Et si nous ne regardions pas à côté de notre pays, mais au-dessus ? Qu’en est-il au niveau européen ? M. Snijders se réfère à un arrêt de la Cour européenne de 2017. Cet arrêt de la Cour européenne stipulait que les employeurs avaient le droit d’interdire les expressions religieuses visibles sur le lieu de travail. En 2021, toutefois, la Cour a défini des exigences supplémentaires. Une entreprise peut adopter une politique de neutralité, à condition qu’elle soit sérieusement étayée par un objectif légitime. La neutralité ne peut être utilisée à mauvais escient pour restreindre la liberté de religion. Cela signifie qu’il incombe à l’employeur de prouver qu’il serait réellement préjudiciable pour une entreprise d’embaucher une employée portant un foulard.
Ainsi, la liberté de religion fait l’objet d’un cadre en Belgique et en Europe qui devrait également protéger les femmes qui portent le foulard. La Convention européenne des droits de l’homme stipule que vous devez avoir la liberté d’exprimer vos croyances ou votre religion. Il s’agit donc d’un droit de l’homme. L’affaire de la STIB montre que l’interdiction du foulard n’est pas seulement une discrimination fondée sur la religion, mais aussi sur le sexe », a expliqué Mme Snijders.

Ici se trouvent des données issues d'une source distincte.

(** Rounding to the nearest integer, ties to the even one. *)
Definition round_half_even (q : Q) : Z :=
  let f := Qfloor q in
  match Qcompare (q - inject_Z f)%Q (1 # 2)%Q with
  | Lt => f
  | Gt => (f + 1)%Z
  | Eq => if Z.even f then f else (f + 1)%Z
  end.

(** [round(q, 1)], taken on the exact value.  A total that is an odd
    multiple of 0.05 is a tie here and goes to the even tenth; the binary64
    number nearest to it lies on one side of the tie, and Python rounds it
    to that side. *)
Definition py_round1 (q : Q) : Q := round_half_even (q * 10) # 10.

(** [len(xs)] as a number. *)
Definition of_len (n : nat) : Q := inject_Z (Z.of_nat n).

End PyNum.

(** ** scoring.py *)

Module Scoring.

Import PyNum.

Definition STOPWORDS : gset string :=
  list_to_set
    [ "the"; "and"; "or"; "to"; "for"; "with"; "a"; "an"; "of"; "in"; "on";
      "by"; "is"; "are"; "from"; "that"; "this"; "we"; "our"; "their";
      "they"; "as"; "at"; "be"; "it"; "into"; "across"; "within"; "around";
      "over"; "need"; "looking"; "seeking" ].

Definition _tokenize (text : string) : list string :=
  match text with
  | EmptyString => []
  | _ =>
      let tokens := PyStr.findall_alnum (PyStr.lower text) in
      List.filter
        (fun t => negb (bool_decide (t ∈ STOPWORDS)) && (2 <? String.length t)%nat)
        tokens
  end.

Definition cred_parts (v : cred_val) : list string :=
  match v with
  | CList items => items
  | CStr s => [s]
  end.

Definition _flatten_credentials (e : expert) : string :=
  let cred := credentials e in
  let parts :=
    cred_parts (education cred) ++ cred_parts (formerCompanies cred) ++
    cred_parts (notableProjects cred) ++ cred_parts (publications cred) in
  PyStr.lower (PyStr.join " " parts).

(** The running total and the reasons collected so far. *)
Definition acc : Type := Q * list string.

(** [min(cap, cap * (len(overlap) / max(1, len(wanted))))] *)
Definition partial_credit (cap : Q) (overlap wanted : gset string) : Q :=
  py_min cap (cap * (of_len (size overlap) / of_len (Nat.max 1 (size wanted))))%Q.

Definition listed (n : nat) (s : gset string) : string :=
  PyStr.join ", " (take n (PyStr.sorted (elements s))).

Definition listed_all (s : gset string) : string :=
  PyStr.join ", " (PyStr.sorted (elements s)).

(** [set(criteria.get(key) or [])] *)
Definition wanted_set (f : field (list string)) : gset string :=
  list_to_set (get_or falsy_list f []).

Definition industry_signal (c : criteria) (e : expert) (a : acc) : acc :=
  let '(score, reasons) := a in
  let industries := wanted_set (industries c) in
  if decide (industries = ∅) then a
  else
    let overlap := industries ∩ list_to_set (industryTags e) in
    let industry_score := partial_credit 25 overlap industries in
    let score := (score + industry_score)%Q in
    if decide (overlap = ∅)
    then ((score - 12)%Q,
          reasons ++ ["Industry mismatch: no overlap with requested industries."])
    else (score, reasons ++ ["Industry match: " +:+ listed_all overlap +:+ "."]).

Definition function_signal (c : criteria) (e : expert) (a : acc) : acc :=
  let '(score, reasons) := a in
  let functions := wanted_set (functions c) in
  if decide (functions = ∅) then a
  else
    let overlap := functions ∩ list_to_set (functionTags e) in
    let function_score := partial_credit 25 overlap functions in
    let score := (score + function_score)%Q in
    if decide (overlap = ∅) then (score, reasons)
    else (score, reasons ++ ["Function match: " +:+ listed_all overlap +:+ "."]).

Definition level_signal (c : criteria) (e : expert) (a : acc) : acc :=
  let '(score, reasons) := a in
  let levels := wanted_set (levels c) in
  if decide (levels = ∅) then a
  else
    match roleLevel e with
    | Some lvl =>
        if decide (lvl ∈ levels)
        then ((score + 10)%Q, reasons ++ ["Role level match: " +:+ lvl +:+ "."])
        else a
    | None => a
    end.

Definition free_tokens (c : criteria) : gset string :=
  list_to_set (_tokenize (get_or falsy_str (free_text c) "")).

Definition expert_tokens (e : expert) : gset string :=
  list_to_set (_tokenize (expertiseSummary e)) ∪
  list_to_set (map PyStr.lower (topicKeywords e)).

Definition keyword_signal (c : criteria) (e : expert) (a : acc) : acc :=
  let '(score, reasons) := a in
  let free_tokens := free_tokens c in
  let keyword_overlap := free_tokens ∩ expert_tokens e in
  if decide (free_tokens = ∅) then a
  else
    let keyword_score := partial_credit 30 keyword_overlap free_tokens in
    let score := (score + keyword_score)%Q in
    if decide (keyword_overlap = ∅) then (score, reasons)
    else (score, reasons ++ ["Keyword overlap: " +:+ listed 6 keyword_overlap +:+ "."]).

(** [[t for t in free_tokens if t in cred_text]] *)
Definition cred_hits (c : criteria) (e : expert) : list string :=
  let cred_text := _flatten_credentials e in
  List.filter (fun t => PyStr.contains t cred_text) (elements (free_tokens c)).

(** Some free-text token occurs in the credential text: [cred_hits] is not
    empty. *)
Definition substring_hit (c : criteria) (e : expert) : bool :=
  existsb (fun t => PyStr.contains t (_flatten_credentials e)) (elements (free_tokens c)).

Definition credential_signal (c : criteria) (e : expert) (a : acc) : acc :=
  let '(score, reasons) := a in
  match cred_hits c e with
  | [] => a
  | hits =>
      ((score + 10)%Q,
       reasons ++ ["Credential signal: " +:+ listed 5 (list_to_set hits) +:+ "."])
  end.
(** * Tech Hub intern management: a shallow embedding of [main-task.py]

    The two classes of the program, [Attachee] and [TechHub], are embedded
    as two modules.  A method that mutates [self] and returns a message is a
    function from the state before the call to the message and the state
    after it.  Dictionaries are finite maps ([gmap]) keyed by task name,
    Python lists are lists.

    Numbers.  A score is any Python number; the ones [add_score] accepts are
    the finite numbers of the closed interval from 0 to 10, which are all
    rationals, so scores and averages are modelled in [Q] with exact
    arithmetic (the rounding of binary floating point is not modelled).

    Built-ins.  The program uses three built-ins of Python whose results
    depend on the run-time representation of their argument: [str.lower],
    the default formatting of a number inside an f-string and the
    [.1f] formatting.  They are the fields of the class [Builtins]; every
    result below holds for all instances. *)

From Stdlib Require Import QArith Qround Lqa.
From stdpp Require Import gmap strings list fin_maps pretty sorting.


Local Close Scope Q_scope.

(** ** Python built-ins used by the program *)

Class Builtins := {
  (** [s.lower()] *)
  str_lower : string → string;
  (** [f"{x}"] for a number [x] *)
  str_number : Q → string;
  (** [f"{x:.1f}"] *)
  format_1f : Q → string
}.

(** The line feed of the report strings. *)
Definition nl : string := String (Ascii.ascii_of_nat 10) EmptyString.

(** [sum(d.values())]: Python adds from 0, left to right. *)
Definition values {V : Type} (d : gmap string V) : list V := (map_to_list d).*2.

Definition sum (l : list Q) : Q := foldl Qplus (0 : Q) l.

(** [0 <= score <= 10] *)
Definition in_range (score : Q) : bool := Qle_bool 0 score && Qle_bool score 10.

(** ** class Attachee *)

Module Attachee.

Record t := mk {
  name : string;
  division : string;
  tasks : list string;
  feedback : gmap string string;
  scores : gmap string Q;
  average_score : Q
}.

(** Assignment to one attribute of [self]. *)
Definition set_tasks (self : t) (v : list string) : t :=
  mk (name self) (division self) v (feedback self) (scores self) (average_score self).
Definition set_feedback (self : t) (v : gmap string string) : t :=
  mk (name self) (division self) (tasks self) v (scores self) (average_score self).
Definition set_scores (self : t) (v : gmap string Q) : t :=
  mk (name self) (division self) (tasks self) (feedback self) v (average_score self).
Definition set_average_score (self : t) (v : Q) : t :=
  mk (name self) (division self) (tasks self) (feedback self) (scores self) v.

(** [__init__] *)
Definition init (name division : string) : t :=
  mk name division [] ∅ ∅ 0.

Definition assign_task (self : t) (task : string) : string * t :=
  let self := set_tasks self (tasks self ++ [task]) in
  let self := set_feedback self (<[task := EmptyString]> (feedback self)) in
  let self := set_scores self (<[task := (0 : Q)]> (scores self)) in
  ("Task '" +:+ task +:+ "' assigned to " +:+ name self +:+ " in "
     +:+ division self +:+ " division.", self).

Definition add_feedback (self : t) (task fb : string) : string * t :=
  if bool_decide (task ∈ tasks self) then
    let self := set_feedback self (<[task := fb]> (feedback self)) in
    ("Feedback added for " +:+ name self +:+ "'s task: '" +:+ task +:+ "'", self)
  else
    ("Error: Task '" +:+ task +:+ "' not assigned to " +:+ name self +:+ ".", self).

Definition _update_average_score (self : t) : t :=
  if bool_decide (scores self ≠ ∅) then
    set_average_score self
      (sum (values (scores self)) / inject_Z (Z.of_nat (size (scores self))))%Q
  else
    set_average_score self 0.

Section formatted.
Context `{Builtins}.

Definition add_score (self : t) (task : string) (score : Q) : string * t :=
  if bool_decide (task ∈ tasks self) then
    if in_range score then
      let self := set_scores self (<[task := score]> (scores self)) in
      let self := _update_average_score self in
      ("Score of " +:+ str_number score +:+ "/10 added for " +:+ name self
         +:+ "'s task: '" +:+ task +:+ "'", self)
    else
      ("Error: Score must be between 0 and 10.", self)
  else
    ("Error: Task '" +:+ task +:+ "' not assigned to " +:+ name self +:+ ".", self).

(** The body of the loop of [get_performance_summary]; [None] is the
    [KeyError] of [self.scores[task]] or [self.feedback[task]]. *)
Definition summary_of_task (self : t) (task : string) : option string :=
  match scores self !! task, feedback self !! task with
  | Some score, Some fb =>
      Some ("  - " +:+ task +:+ nl
            +:+ "    Score: " +:+ str_number score +:+ "/10" +:+ nl
            +:+ "    Feedback: "
            +:+ (if bool_decide (fb ≠ EmptyString) then fb else "No feedback yet")
            +:+ nl)
  | _, _ => None
  end.

Fixpoint summary_of_tasks (self : t) (l : list string) (summary : string)
  : option string :=
  match l with
  | [] => Some summary
  | task :: l =>
      match summary_of_task self task with
      | Some s => summary_of_tasks self l (summary +:+ s)
      | None => None
      end
  end.

Definition get_performance_summary (self : t) : option string :=
  let summary := nl +:+ "--- " +:+ name self +:+ "'s Performance Summary ("
                    +:+ division self +:+ " Division) ---" +:+ nl in
  if bool_decide (tasks self = []) then
    Some (summary +:+ "No tasks assigned yet." +:+ nl)
  else
    let summary := summary +:+ "Average Score: "
                     +:+ format_1f (average_score self) +:+ "/10" +:+ nl in
    let summary := summary +:+ "Tasks:" +:+ nl in
    summary_of_tasks self (tasks self) summary.

(** The calls a client can make on a record, and the state they leave.
    [get_performance_summary] only reads [self]. *)
Inductive op :=
  | AssignTask (task : string)
  | AddFeedback (task fb : string)
  | AddScore (task : string) (score : Q)
  | GetPerformanceSummary.

Definition exec (self : t) (o : op) : t :=
  match o with
  | AssignTask task => (assign_task self task).2
  | AddFeedback task fb => (add_feedback self task fb).2
  | AddScore task score => (add_score self task score).2
  | GetPerformanceSummary => let _ := get_performance_summary self in self
  end.

End formatted.

End Attachee.

(** ** class TechHub *)

Module TechHub.

Record t := mk {
  divisions : list string;
  attachees : list Attachee.t
}.

Definition set_attachees (self : t) (v : list Attachee.t) : t :=
  mk (divisions self) v.

(** [__init__] *)
Definition init : t :=
  mk ["Engineering"; "Tech Programs"; "Radio Support"; "Hub Support"] [].

Definition add_attachee (self : t) (name division : string) : string * t :=
  if bool_decide (division ∈ divisions self) then
    let attachee := Attachee.init name division in
    let self := set_attachees self (attachees self ++ [attachee]) in
    (name +:+ " added to " +:+ division +:+ " division.", self)
  else
    ("Error: " +:+ division +:+ " is not a valid division.", self).

Definition get_attachees_by_division (self : t) (division : string)
  : list Attachee.t :=
  if bool_decide (division ∈ divisions self) then
    filter (λ a, Attachee.division a = division) (attachees self)
  else
    [].

(** The list that [get_attachees_by_division] returns holds the very
    objects of [self.attachees], not copies: a method called on one of its
    elements mutates the record at the position that element has in
    [self.attachees].  [positions division l i] are those positions, counted
    from [i], in increasing order. *)
Fixpoint positions (division : string) (l : list Attachee.t) (i : nat) : list nat :=
  match l with
  | [] => []
  | a :: l =>
      if bool_decide (Attachee.division a = division)
      then i :: positions division l (S i)
      else positions division l (S i)
  end.

(** [attachee.assign_task(task)] for the object at position [i]; the
    message is dropped, as in the loop of [assign_task_by_division]. *)
Definition assign_task_at (task : string) (self : t) (i : nat) : t :=
  match attachees self !! i with
  | Some attachee =>
      set_attachees self (<[i := (Attachee.assign_task attachee task).2]> (attachees self))
  | None => self
  end.

Definition assign_task_by_division (self : t) (division task : string)
  : string * t :=
  if bool_decide (division ∈ divisions self) then
    let attachees := get_attachees_by_division self division in
    if bool_decide (attachees ≠ []) then
      let self := foldl (assign_task_at task) self
                        (positions division (TechHub.attachees self) 0) in
      ("Task '" +:+ task +:+ "' assigned to all attachees in " +:+ division
         +:+ " division.", self)
    else
      ("No attachees found in " +:+ division +:+ " division.", self)
  else
    ("Error: " +:+ division +:+ " is not a valid division.", self).

Section formatted.
Context `{Builtins}.

(** The loop of [get_attachee]: the first record of [l] whose lowered name
    is the lowered [name], [None] when the loop ends without one. *)
Fixpoint first_named (l : list Attachee.t) (name : string) : option Attachee.t :=
  match l with
  | [] => None
  | attachee :: l =>
      if bool_decide (str_lower (Attachee.name attachee) = str_lower name)
      then Some attachee
      else first_named l name
  end.

Definition get_attachee (self : t) (name : string) : option Attachee.t :=
  first_named (attachees self) name.

(** The loop of [display_division_performance]; [None] is a [KeyError]
    raised by a summary. *)
Fixpoint summaries (l : list Attachee.t) (result : string) : option string :=
  match l with
  | [] => Some result
  | attachee :: l =>
      match Attachee.get_performance_summary attachee with
      | Some s => summaries l (result +:+ s)
      | None => None
      end
  end.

Auparavant, ces femmes pouvaient s’adresser à l’UNIA, mais il existe désormais l’Institut flamand des droits de l’homme (VMRI). C’est là que vous pouvez déposer une plainte et que l’on tentera une médiation. En cas d’échec, la plainte peut être transmise à la salle des litiges, qui décidera s’il y a eu discrimination ».
Selon M. Snijders, que peuvent donc faire les femmes portant le foulard pour exercer ces droits ? Et s’il y a quand même une discrimination ? Auparavant, ces femmes pouvaient s’adresser à l’UNIA, mais il existe désormais l’Institut flamand des droits de l’homme (VMRI). Si cela ne donne rien, la plainte peut être transmise à la chambre des litiges, qui décide s’il y a discrimination ou non. Il ne s’agit pas d’une décision contraignante et vous pouvez toujours intenter une action en justice si vous n’êtes pas d’accord avec la commission d’arbitrage. Vous pouvez intenter une action en justice au niveau belge, mais aussi, en fin de compte, au niveau européen. Contrairement à UNIA, il se peut que l’IGRVM ne soutienne pas ces actions en justice.

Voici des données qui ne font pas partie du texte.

(** * Smart-home controller: device-state merge and serial framing

    A shallow embedding of the device-state logic of the three application
    variants of the repository

      - [app_version_7_intensity.py]  (module [V7]),
      - [app_version_6_delay.py]      (module [V6]),
      - [merged_app.py]               (module [Merged]),

    together with the small part of the Python runtime they rely on
    (module [Py]): JSON-like values, insertion-ordered dictionaries,
    [int()], [str.rstrip], [str.strip] and [csv.writer.writerow].

    The language-model call and the output parser are outside the embedding:
    every function below starts from the already parsed document, that is
    from the value bound to [parsed_output] (respectively [parsed_data]).
    The functions accept any such dictionary, with or without the fields of
    the response schema; the concrete documents used in the examples carry
    all of them. *)

From Stdlib Require Import ZArith List String Ascii Bool Lia QArith.
Import ListNotations.

Local Open Scope string_scope.
Local Open Scope Z_scope.

(* ================================================================== *)
(** ** The Python runtime fragment *)
(* ================================================================== *)

Module Py.

(** *** Values

    A Python [str] is a sequence of code points.  The embedding keeps the
    code points below 256, one [ascii] per code point (so [ascii] 176 is the
    degree sign U+00B0 and [ascii] 194 is U+00C2).  Every string literal of
    the sources lies in that range. *)

Inductive pyfloat : Type :=
| Finite (q : Q)
| Infinite
| NotANumber.

#[warning="-register-all"]
Inductive value : Type :=
| VNone
| VBool (b : bool)
| VInt (n : Z)
| VFloat (f : pyfloat)
| VStr (s : string)
| VList (l : list value)
| VDict (d : list (string * value)).

(** A [dict] keeps its keys in insertion order; the documents come from
    JSON, so every key is a string. *)
Definition dict : Type := list (string * value).

(** Exceptions the modelled code can meet; all of them derive from
    [Exception]. *)
Inductive exn : Type :=
| ValueError
| TypeError
| KeyError
| OverflowError
| AttributeError.

Inductive result (A : Type) : Type :=
| Ok (a : A)
| Raise (e : exn).
Arguments Ok {A} a.
Arguments Raise {A} e.

Definition is_dict (v : value) : bool :=
  match v with VDict _ => true | _ => false end.

Definition is_str (v : value) : bool :=
  match v with VStr _ => true | _ => false end.

(** *** Dictionaries *)

(** [k in d] *)
Fixpoint dict_mem (k : string) (d : dict) : bool :=
  match d with
  | [] => false
  | (k', _) :: d' => if String.eqb k k' then true else dict_mem k d'
  end.

(** [d.get(k)], [None] when the key is absent *)
Fixpoint dict_get (k : string) (d : dict) : option value :=
  match d with
  | [] => None
  | (k', v) :: d' => if String.eqb k k' then Some v else dict_get k d'
  end.

(** [d.get(k, default)] *)
Definition dict_get_default (k : string) (default : value) (d : dict) : value :=
  match dict_get k d with
  | Some v => v
  | None => default
  end.

(** [d[k] = v]: an existing key keeps its position, a new key goes last. *)
Fixpoint dict_set (k : string) (v : value) (d : dict) : dict :=
  match d with
  | [] => [(k, v)]
  | (k', v') :: d' =>
      if String.eqb k k' then (k', v) :: d' else (k', v') :: dict_set k v d'
  end.

Definition dict_keys (d : dict) : list string := map fst d.

(** [x[k]] for a string key [k]: a dictionary looks the key up, every other
    value raises [TypeError] (string and list indices must be integers, the
    remaining types are not subscriptable). *)
Definition subscript (x : value) (k : string) : result value :=
  match x with
  | VDict d =>
      match dict_get k d with
      | Some v => Ok v
      | None => Raise KeyError
      end
  | _ => Raise TypeError
  end.

(** [x[k] = v] for a string key [k]; the result is the new content of the
    object [x]. *)
Definition set_subscript (x : value) (k : string) (v : value) : result value :=
  match x with
  | VDict d => Ok (VDict (dict_set k v d))
  | _ => Raise TypeError
  end.

(** *** Strings *)

Definition code (c : ascii) : Z := Z.of_N (N_of_ascii c).

Definition chr (n : N) : ascii := ascii_of_N n.

Definition char_in (c : ascii) (chars : list ascii) : bool :=
  existsb (Ascii.eqb c) chars.

(** Removal of the trailing characters that satisfy [p]. *)
Fixpoint rstrip_with (p : ascii -> bool) (s : string) : string :=
  match s with
  | EmptyString => EmptyString
  | String c s' =>
      match rstrip_with p s' with
      | EmptyString => if p c then EmptyString else String c EmptyString
      | r => String c r
      end
  end.

Fixpoint lstrip_with (p : ascii -> bool) (s : string) : string :=
  match s with
  | EmptyString => EmptyString
  | String c s' => if p c then lstrip_with p s' else s
  end.

(** Every character satisfies [p]. *)
Fixpoint all_chars (p : ascii -> bool) (s : string) : bool :=
  match s with
  | EmptyString => true
  | String c s' => p c && all_chars p s'
  end.

(** The last character, if any, does not satisfy [p]. *)
Fixpoint last_fails (p : ascii -> bool) (s : string) : bool :=
  match s with
  | EmptyString => true
  | String c EmptyString => negb (p c)
  | String _ s' => last_fails p s'
  end.

(** [s.rstrip(chars)] *)
Definition rstrip (chars : list ascii) (s : string) : string :=
  rstrip_with (fun c => char_in c chars) s.

(** White space of [str.strip()] among the code points below 256. *)
Definition is_space (c : ascii) : bool :=
  let n := code c in
  ((9 <=? n) && (n <=? 13)) || ((28 <=? n) && (n <=? 32))
  || (n =? 133) || (n =? 160).

(** [s.strip()] *)
Definition strip (s : string) : string :=
  rstrip_with is_space (lstrip_with is_space s).

(** *** [int()] *)

(** White space that [int()] skips around a literal: the ASCII white space
    and, among the other code points below 256, U+0085 and U+00A0. *)
Definition is_int_space (c : ascii) : bool :=
  let n := code c in
  ((9 <=? n) && (n <=? 13)) || (n =? 32) || (n =? 133) || (n =? 160).

Definition digit_of (c : ascii) : option Z :=
  let n := code c in
  if (48 <=? n) && (n <=? 57) then Some (n - 48) else None.

Definition underscore : ascii := chr 95.

(** The digits of a literal, read after a first digit: single underscores
    may separate digits.  Returns the value, the number of digits and the
    rest of the input. *)
Fixpoint scan_digits (s : string) (acc : Z) (ndigits : nat)
  : option (Z * nat * string) :=
  match s with
  | EmptyString => Some (acc, ndigits, EmptyString)
  | String c s' =>
      match digit_of c with
      | Some d => scan_digits s' (acc * 10 + d) (S ndigits)
      | None =>
          if Ascii.eqb c underscore then
            match s' with
            | EmptyString => None
            | String c' s'' =>
                match digit_of c' with
                | Some d => scan_digits s'' (acc * 10 + d) (S ndigits)
                | None => None
                end
            end
          else Some (acc, ndigits, s)
      end
  end.

(** Default limit of the interpreter on the number of digits of a decimal
    literal ([sys.int_info.default_max_str_digits]). *)
Definition max_str_digits : nat := 4300.

Definition scan_unsigned (s : string) : option Z :=
  match s with
  | EmptyString => None
  | String c s' =>
      match digit_of c with
      | None => None
      | Some d =>
          match scan_digits s' d 1 with
          | Some (n, ndigits, rest) =>
              match lstrip_with is_int_space rest with
              | EmptyString =>
                  if Nat.leb ndigits max_str_digits then Some n else None
              | _ => None
              end
          | None => None
          end
      end
  end.

(** [int(s)] for a string [s], base 10; [None] stands for [ValueError]. *)
Definition int_of_string (s : string) : option Z :=
  match lstrip_with is_int_space s with
  | EmptyString => None
  | String c s' =>
      if Ascii.eqb c (chr 45) then option_map Z.opp (scan_unsigned s')
      else if Ascii.eqb c (chr 43) then scan_unsigned s'
      else scan_unsigned (String c s')
  end.

(** Truncation of a rational towards zero. *)
Definition trunc (q : Q) : Z := Z.quot (Qnum q) (Zpos (Qden q)).

(** [int(v)] *)
Definition int (v : value) : result Z :=
  match v with
  | VInt n => Ok n
  | VBool b => Ok (if b then 1 else 0)
  | VFloat (Finite q) => Ok (trunc q)
  | VFloat Infinite => Raise OverflowError
  | VFloat NotANumber => Raise ValueError
  | VStr s =>
      match int_of_string s with
      | Some n => Ok n
      | None => Raise ValueError
      end
  | VNone | VList _ | VDict _ => Raise TypeError
  end.

(** *** [str()] *)

Definition digit_char (d : Z) : ascii := chr (Z.to_N (48 + d)).

(** Decimal digits of a non-negative number, most significant first; the
    fuel bounds the number of digits. *)
Fixpoint digits_fuel (fuel : nat) (n : Z) (acc : string) : string :=
  match fuel with
  | O => acc
  | S fuel' =>
      let acc' := String (digit_char (n mod 10)) acc in
      if n <? 10 then acc' else digits_fuel fuel' (n / 10) acc'
  end.

(** [str(n)] for an integer [n]. *)
Definition string_of_int (n : Z) : string :=
  let m := Z.abs n in
  let ds := digits_fuel (S (Z.to_nat (Z.log2 m))) m EmptyString in
  if n <? 0 then String (chr 45) ds else ds.

(** [str(v)].  The text of a float, a list or a dictionary is not
    modelled ([None]); none of them is ever a decimal integer literal. *)
Definition str (v : value) : option string :=
  match v with
  | VStr s => Some s
  | VInt n => Some (string_of_int n)
  | VBool b => Some (if b then "True" else "False")
  | VNone => Some "None"
  | VFloat _ | VList _ | VDict _ => None
  end.

End Py.

(* ================================================================== *)
(** ** The controller state and its small state-and-exception monad *)
(* ================================================================== *)

Module Ctl.
Import Py.

(** What the code hands to [logging.error]. *)
Inductive log_entry : Type :=
| InvalidIntensity (v : value)      (* "Invalid intensity value: ..." *)
| InvalidServoAngle (v : value)     (* "Invalid servo angle value: ..." *)
| CommandParsingError (e : exn)     (* "Command parsing error: ..." *)
| InvalidJSONResponse.              (* "Invalid JSON response" *)

(** The part of a [SmartHomeController] the merge and the sender touch:
    the attribute [device_states] and the error log. *)
Record controller : Type := mkController {
  device_states : dict;
  log : list log_entry
}.

(** A computation on the controller: it returns or raises, and in both
    cases the mutations made so far stay. *)
Definition M (A : Type) : Type := controller -> result A * controller.

Definition ret {A} (a : A) : M A := fun c => (Ok a, c).

Definition bind {A B} (m : M A) (k : A -> M B) : M B :=
  fun c =>
    match m c with
    | (Ok a, c') => k a c'
    | (Raise e, c') => (Raise e, c')
    end.

Definition lift {A} (r : result A) : M A := fun c => (r, c).

Definition raise {A} (e : exn) : M A := lift (Raise e).

(** [try: body  except <handled>: handler] *)
Definition try_except {A} (body : M A) (handled : exn -> bool)
    (handler : exn -> M A) : M A :=
  fun c =>
    match body c with
    | (Ok a, c') => (Ok a, c')
    | (Raise e, c') => if handled e then handler e c' else (Raise e, c')
    end.

(** [for k, v in items: body(k, v)] *)
Fixpoint for_each (items : dict) (body : string -> value -> M unit) : M unit :=
  match items with
  | [] => ret tt
  | (k, v) :: rest => bind (body k v) (fun _ => for_each rest body)
  end.

Definition logging_error (e : log_entry) : M unit :=
  fun c => (Ok tt, mkController (device_states c) (log c ++ [e])).

(** [device in self.device_states] *)
Definition has_device (device : string) : M bool :=
  fun c => (Ok (dict_mem device (device_states c)), c).

(** [self.device_states[device]] *)
Definition get_device (device : string) : M value :=
  fun c =>
    match dict_get device (device_states c) with
    | Some v => (Ok v, c)
    | None => (Raise KeyError, c)
    end.

(** [self.device_states[device] = v] *)
Definition set_device (device : string) (v : value) : M unit :=
  fun c => (Ok tt, mkController (dict_set device v (device_states c)) (log c)).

L’interdiction du foulard est toujours discriminatoire.
Outre le cadre juridique, il s’agit bien sûr aussi de créer un environnement de travail inclusif pour les femmes qui veulent simplement faire leur travail et être elles-mêmes dans ce processus. M. Snijders souligne qu’une interdiction du foulard est toujours discriminatoire et n’a donc pas sa place dans une entreprise qui veut se présenter comme inclusive.

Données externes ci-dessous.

(** * Swarm node runtime: peer directory, storage manager, model runtime

    A shallow embedding of the three stateful components of the swarm node
    firmware, each in its own module:

    - [Firmware]     : [SwarmIntelligenceNode] of esp32-swarm-firmware.c
                       (peer table, [processBeacon], the ESP-NOW receive
                       callback);
    - [FileManager]  : FileManager.hpp ([handleRead], [handleWrite],
                       [fileTask]);
    - [ModelRuntime] : ModelRuntime.hpp ([handleModelLoad],
                       [handleInference], [modelTask]).

    Arrays updated in place are lists with stdpp's lookup and [alter];
    [std::map] is a [gmap]; a worker task is a step function on the state the
    task owns (its resource and its [response] variable), folded over the
    requests in the order the queue delivers them. *)

From Stdlib Require Import Strings.Byte.
From stdpp Require Import gmap strings list fin_maps.

Local Open Scope string_scope.
Local Open Scope nat_scope.

(** ** Raw memory helpers shared by the components *)

#[global] Instance byte_eq_decision : EqDecision byte := Byte.byte_eq_dec.

(** [memcpy(dst, src, n)]: the image of the memory that starts at [dst] once
    the first [n] bytes of [src] have been stored there.  When [n] exceeds the
    size of the object at [dst] the image is longer than the object: the
    surplus is what the call stores past its end.  ([src] holds at least [n]
    bytes in every call the components make with a well-formed request; were
    it shorter, the image takes the bytes there are.) *)
Definition memcpy (dst src : list byte) (n : nat) : list byte :=
  let chunk := take n src in chunk ++ drop (length chunk) dst.

(** [memcmp(a, b, n) == 0] *)
Definition memcmp_eq (a b : list byte) (n : nat) : bool :=
  bool_decide (take n a = take n b).

(** Little-endian value of a byte string (the ESP32 is little-endian). *)
Fixpoint le_value (bs : list byte) : N :=
  match bs with
  | [] => 0
  | b :: bs' => (Byte.to_N b + 256 * le_value bs')%N
  end.

(** ** esp32-swarm-firmware.c *)
Module Firmware.

Definition NODE_ID_LENGTH : nat := 6.
Definition MAX_PEERS : nat := 20.
Definition AI_MODEL_OUTPUT_SIZE : nat := 32.

(** [sizeof(float)] and [sizeof(beacon.capabilities)]: the capability vector
    is only ever moved with [memcpy], so it is kept as its byte image. *)
Definition sizeof_float : nat := 4.
Definition sizeof_capabilities : nat := AI_MODEL_OUTPUT_SIZE * sizeof_float.

(** [typedef struct { ... } SwarmPeer] *)
Record SwarmPeer := mkPeer {
  mac_address : list byte;     (* uint8_t[6] *)
  rssi : Z;                    (* int8_t *)
  last_seen : N;               (* uint32_t *)
  is_active : bool;
  capabilities : list byte     (* float[AI_MODEL_OUTPUT_SIZE] *)
}.

(** [typedef struct { ... } BeaconPacket] *)
Record BeaconPacket := mkBeacon {
  sender_id : list byte;         (* uint8_t[NODE_ID_LENGTH] *)
  beacon_capabilities : list byte; (* float[AI_MODEL_OUTPUT_SIZE] *)
  timestamp : N                  (* uint32_t *)
}.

Une interdiction du foulard (interdiction des signes religieux) est toujours discriminatoire. Une entreprise qui autoriserait le port du foulard dans ses locaux dirait à ses employés : « Nous préférerions ne pas vous voir ». Ce n’est pas une acceptation totale et cela ne crée pas un environnement de travail agréable et inclusif ».
Il existe également des organisations et des entreprises qui autorisent le port du foulard, mais les femmes qui portent le foulard sont encore confrontées à beaucoup de racisme et d’islamophobie sur le lieu de travail. Les employeurs ne doivent pas se contenter d’autoriser le port du foulard, ils doivent aussi veiller activement à ce que l’environnement de travail soit inclusif et strict en matière de discrimination ».